Community interviewers were high school graduates, who underwent initial and refresher training in assessment of a few key signs on exam. Videotapes from WHO depicting sick children with danger signs and signs of dehydration were used in training [11]. No stools were collected at home visits. An additional follow-up period for the last 300 patients enrolled in Kenya was conducted from 1 April to 30 September 2009 and included in
the analysis of home visit and safety data [12]. Infants were randomized in a 1:1 ratio to receive selleck chemical three 2-ml oral doses of PRV (RotaTeq®, Merck & Co., Inc., Whitehouse, New Jersey) or placebo, given with other routine pediatric vaccines, including oral poliovirus vaccine (OPV), at approximately 6-, 10-, and 14-weeks of age [7] and [10]. The placebo had the same composition as PRV without the viral antigens. The primary study outcome for the clinic-based catchment surveillance was severe RVGE, regardless of serotype, occurring ≥14 days after the third dose until the end of the study. Epacadostat order Gastroenteritis was defined as three or more watery or looser-than-normal stools within a 24-h period and/or forceful vomiting [13]. At designated medical facilities, stool samples were collected from subjects
with gastroenteritis; history of symptoms of the current illness was collected through interview with the inhibitors parent/guardian; and physical signs were documented by medical staff. These data were used to define severity using the 20-point modified Vesikari Clinical Scoring System, where “severe” was defined as a score of ≥11 [14]. Secondary objectives included efficacy against RVGE of any severity, and all-cause total and severe gastroenteritis. The primary objective of the home visit surveillance analysis was a comparison of the incidence of severe gastroenteritis episodes between groups.

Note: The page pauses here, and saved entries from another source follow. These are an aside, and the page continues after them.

(* ===== verification/SlotServer.v ===== *)
(** * The server of the slots

    [pkg/cluster/slot]: the rafts of the slots of a node.  The server follows the
    configuration of the cluster: a slot of the node has a raft in the group
    ([RaftGroup]), started from the state of the log storage ([SlotStorage], which is
    also the storage of the group), and its configuration reaches the raft as an event.

    [sv_slots] is the field [slot] of the [Slot] objects, by key.  What the options give
    as [Node] is the configuration of [ClusterConfig].  A clock [now] gives the time at
    which a slot is looked at. *)

From Stdlib Require Import Strings.Byte Strings.Ascii.
From S2P Require Import Prelude RaftTypes RaftQueue RaftNode WkProto RaftCodec.
From S2P Require Import GroupQueue GroupList GroupWait RaftGroup ClusterConfig KeyBytes WkKv.
From S2P Require SlotStorage.

(** ** Names of slots *)

(** [pkg/cluster/slot/server.go] [SlotIdToKey] *)
Definition SlotIdToKey (slotId : Z) : string := FormatInt slotId.

(** [strconv.ParseUint] in base 10 with 32 bits: the value that is returned, with or
    without an error. *)
Fixpoint parse_digits (n : Z) (s : string) : Z :=
  match s with
  | EmptyString => n
  | String c s =>
      let d := Z.of_nat (nat_of_ascii c) - 48 in
      if (0 <=? d) && (d <=? 9) then
        let n := n * 10 + d in
        if two32 - 1 <? n then two32 - 1 else parse_digits n s
      else 0
  end.
Definition ParseUint32 (s : string) : Z := parse_digits 0 s.

(** [pkg/cluster/slot/server.go] [KeyToSlotId] *)
Definition KeyToSlotId (key : string) : Z := ParseUint32 key.

(** [crc32.ChecksumIEEE]. *)
Definition crc_bit (crc : Z) : Z :=
  if Z.odd crc then Z.lxor (Z.shiftr crc 1) 3988292384 else Z.shiftr crc 1.
Definition crc_byte (crc : Z) (b : byte) : Z := Nat.iter 8 crc_bit (Z.lxor crc (Z_of_byte b)).
Definition ChecksumIEEE (data : bytes) : Z := Z.lxor (foldl crc_byte 4294967295 data) 4294967295.

(** [pkg/wkutil/bitmap.go] [GetSlotNum] *)
Definition GetSlotNum (slotCount : Z) (v : string) : res Z :=
  if u32 slotCount =? 0 then Panic else Ok (ChecksumIEEE (str_bytes v) mod u32 slotCount).

(** ** Server *)

Section Server.
Context (growslice : Z -> Z -> Z) {W : WkProto} {DB : Type} {P : Pebble DB}.
Abbreviation storage := (SlotStorage.PebbleShardLogStorage DB).

(** [pkg/cluster/slot/server.go] [Server] *)
Record SlotServer := mkSlotServer {
  sv_raftGroup : @RaftGroup storage;
  sv_slots : gmap string Slot;
  sv_NodeId : Z;
  sv_SlotCount : Z
}.
Implicit Types s : SlotServer.

Definition with_group s (rg : @RaftGroup storage) : SlotServer := {| s with sv_raftGroup := rg |}.

(** [pkg/cluster/slot/server.go] [NewServer]

    With the stores of the shards opened. *)
Definition NewServer (store : storage) (submit : nat -> bool) (nodeId slotCount : Z) : SlotServer :=
  mkSlotServer (New store NewGOptions submit) ∅ nodeId slotCount.

(** [pkg/cluster/slot/slot.go] [newSlot]

    The storage is given the applied index it repairs. *)
Definition newSlot (store : storage) (nodeId : Z) (slot : Slot) (now : Z) : res (storage * Node) :=
  let shardNo := SlotIdToKey (sl_Id slot) in
  let! (store, state) := SlotStorage.GetState store shardNo now in
  match state with
  | None => Panic
  | Some state =>
      let! r := SlotStorage.GetTermStartIndex store shardNo (rs_LastTerm state) in
      match r with
      | None => Panic
      | Some lastLogIndex =>
          let! n := NewNode lastLogIndex state {| NewOptions with opt_NodeId := nodeId |} in Ok (store, n)
      end
  end.

(** [pkg/cluster/slot/slot.go] [(s *Slot) needUpdate] *)
Definition needUpdate (slot newSlot : Slot) : bool := negb (Slot_Equal slot newSlot).

(** [pkg/cluster/slot/event.go] [(s *Server) slotToConfig] *)
Definition slotToConfig (nodeId : Z) (st : Slot) : Config :=
  let role :=
    if bool_decide (sl_Status st = SlotStatusCandidate) then RoleCandidate
    else if ArrayContainsUint64 (sl_Learners st) nodeId then RoleLearner
    else if sl_Leader st =? nodeId then RoleLeader else RoleFollower in
  {| emptyConfig with
       cfg_MigrateFrom := sl_MigrateFrom st; cfg_MigrateTo := sl_MigrateTo st;
       cfg_Replicas := sl_Replicas st; cfg_Learners := sl_Learners st;
       cfg_Term := sl_Term st; cfg_Leader := sl_Leader st; cfg_Role := role |}.

(** The event that hands a raft its configuration. *)
Definition confChange (nodeId : Z) (slot : Slot) : Event :=
  {| emptyEvent with ev_Type := ConfChange; ev_Config := slotToConfig nodeId slot |}.

(** The slot has a replica on the node, or one that is learning. *)
Definition slot_here (nodeId : Z) (slot : Slot) : bool :=
  ArrayContainsUint64 (sl_Replicas slot) nodeId || ArrayContainsUint64 (sl_Learners slot) nodeId.

(** [pkg/cluster/slot/event.go] [(s *Server) AddOrUpdateSlotRaft] *)
Definition AddOrUpdateSlotRaft s (slot : Slot) (now : Z) : res SlotServer :=
  if sl_Leader slot =? 0 then Ok s
  else
    let rg := sv_raftGroup s in
    let shardNo := SlotIdToKey (sl_Id slot) in
    let! rft := GetRaft rg shardNo in
    if negb (slot_here (sv_NodeId s) slot) then
      match rft with
      | Some rft => let! rg := RemoveRaft rg rft in Ok (with_group s rg)
      | None => Ok s
      end
    else
      match rft with
      | None =>
          let! (store, n) := newSlot (rg_store rg) (sv_NodeId s) slot now in
          let! rg := AddRaft (set_store rg store) shardNo n in
          let! rg := AddEvent growslice rg shardNo (confChange (sv_NodeId s) slot) in
          Ok {| s with sv_raftGroup := rg; sv_slots := <[shardNo := slot]> (sv_slots s) |}
      | Some _ =>
          match sv_slots s !! shardNo with
          | None => Panic
          | Some raftSlot =>
              if needUpdate raftSlot slot then
                let! rg := AddEvent growslice rg shardNo (confChange (sv_NodeId s) slot) in
                Ok (with_group s rg)
              else Ok s
          end
      end.

(** [pkg/cluster/slot/server.go] [lines 54-57]

    The loop over the slots of the configuration, when the server starts. *)
Fixpoint startSlots s (slots : list Slot) (now : Z -> Z) : res SlotServer :=
  match slots with
  | [] => Ok s
  | slot :: slots => let! s := AddOrUpdateSlotRaft s slot (now (sl_Id slot)) in startSlots s slots now
  end.

(** [pkg/cluster/slot/event.go] [(s *Server) OnConfigChange] *)
Definition OnConfigChange s (cfg : CConfig) (now : Z -> Z) : res SlotServer :=
  startSlots s (List.filter (fun slot => negb (sl_Leader slot =? 0)) (cc_Slots cfg)) now.

(** [pkg/cluster/slot/server.go] [(s *Server) AddEvent] *)
Definition SlotServer_AddEvent s (shardNo : string) (event : Event) : res SlotServer :=
  let! rg := AddEvent growslice (sv_raftGroup s) shardNo event in
  Ok (with_group s (Advance rg)).

(** [pkg/cluster/slot/server.go] [(s *Server) getSlotId] *)
Definition getSlotId s (cfg : CConfig) (v : string) : res Z :=
  let slotCount := if cc_SlotCount cfg =? 0 then sv_SlotCount s else cc_SlotCount cfg in
  GetSlotNum slotCount v.

(** [pkg/cluster/slot/iserver.go] [(s *Server) SlotLeaderId] *)
Definition SlotLeaderId (cfg : CConfig) (slotId : Z) : Z :=
  match slot cfg slotId with
  | Some slotConfig => sl_Leader slotConfig
  | None => 0
  end.

(** [pkg/cluster/slot/server.go] [(s *Server) AppliedIndex] *)
Definition SlotServer_AppliedIndex s (slotId : Z) : res (option Z) :=
  SlotStorage.AppliedIndex (rg_store (sv_raftGroup s)) (SlotIdToKey slotId).
(** [pkg/cluster/slot/server.go] [(s *Server) LastIndex] *)
Definition SlotServer_LastIndex s (slotId : Z) : res (option Z) :=
  SlotStorage.LastIndex (rg_store (sv_raftGroup s)) (SlotIdToKey slotId).
(** [pkg/cluster/slot/server.go] [(s *Server) LastLog] *)
Definition SlotServer_LastLog s (slotId : Z) : res (option Log) :=
  SlotStorage.lastLog (rg_store (sv_raftGroup s)) (SlotIdToKey slotId).
(** [pkg/cluster/slot/server.go] [(s *Server) GetLogsInReverseOrder] *)
Definition SlotServer_GetLogsInReverseOrder s (slotId startLogIndex endLogIndex limit : Z) : res (option (list Log)) :=
  SlotStorage.GetLogsInReverseOrder (rg_store (sv_raftGroup s)) (SlotIdToKey slotId) startLogIndex endLogIndex limit.

(** [pkg/cluster/slot/iserver.go] [lines 131-153]

    One slot of [MustWaitAllSlotsReady]: its leader is known, and a raft of this node has
    taken over the leader and the term. *)
Definition slotReady s (slotConfig : Slot) : res bool :=
  if sl_Leader slotConfig =? 0 then Ok false
  else if negb (slot_here (sv_NodeId s) slotConfig) then Ok true
  else
    let! slotRaft := GetRaft (sv_raftGroup s) (SlotIdToKey (sl_Id slotConfig)) in
    match slotRaft with
    | None => Ok false
    | Some key =>
        let! n := node_of (sv_raftGroup s) key in
        let! leader := LeaderId n in
        if leader =? 0 then Ok false
        else
          let! localConfig := NodeConfig n in
          Ok (negb (negb (cfg_Leader localConfig =? sl_Leader slotConfig) ||
                    negb (cfg_Term localConfig =? sl_Term slotConfig)))
    end.

Fixpoint slotsReady s (slots : list Slot) : res bool :=
  match slots with
  | [] => Ok true
  | slotConfig :: slots => let! ready := slotReady s slotConfig in if ready then slotsReady s slots else Ok false
  end.

(** [pkg/cluster/slot/iserver.go] [lines 121-156]

    A tick of [MustWaitAllSlotsReady]: whether it returns. *)
Definition allSlotsReady s (cfg : CConfig) : res bool :=
  let slotCount := if cc_SlotCount cfg =? 0 then sv_SlotCount s else cc_SlotCount cfg in
  if negb (len (cc_Slots cfg) =? slotCount) then Ok false else slotsReady s (cc_Slots cfg).
End Server.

Because all the variables for the Vesikari score Terminal deoxynucleotidyl transferase were not amenable to being collected at home visits, the severity of gastroenteritis was defined according to WHO’s Integrated Management of Childhood Illness (IMCI) criteria for dehydration as the following: severe dehydration having at least two of the following signs – lethargic or unconscious, sunken eyes, not able to drink or drinking poorly, and skin pinch goes back very slowly (>2 s) and moderate dehydration having at least two of the following signs – restless or irritable, sunken eyes, drinks eagerly or very thirsty, and skin pinch goes back slowly (1–2 s) [11]. A secondary analysis of severity of gastroenteritis at the home visit was done using a modification of the 24-point Clark Clinical Scoring System, which takes into account the number of days of diarrhea and/or vomiting, the maximum numbers of stools and/or vomiting episodes, the behavioral symptoms of the child, and the child’s temperature [15].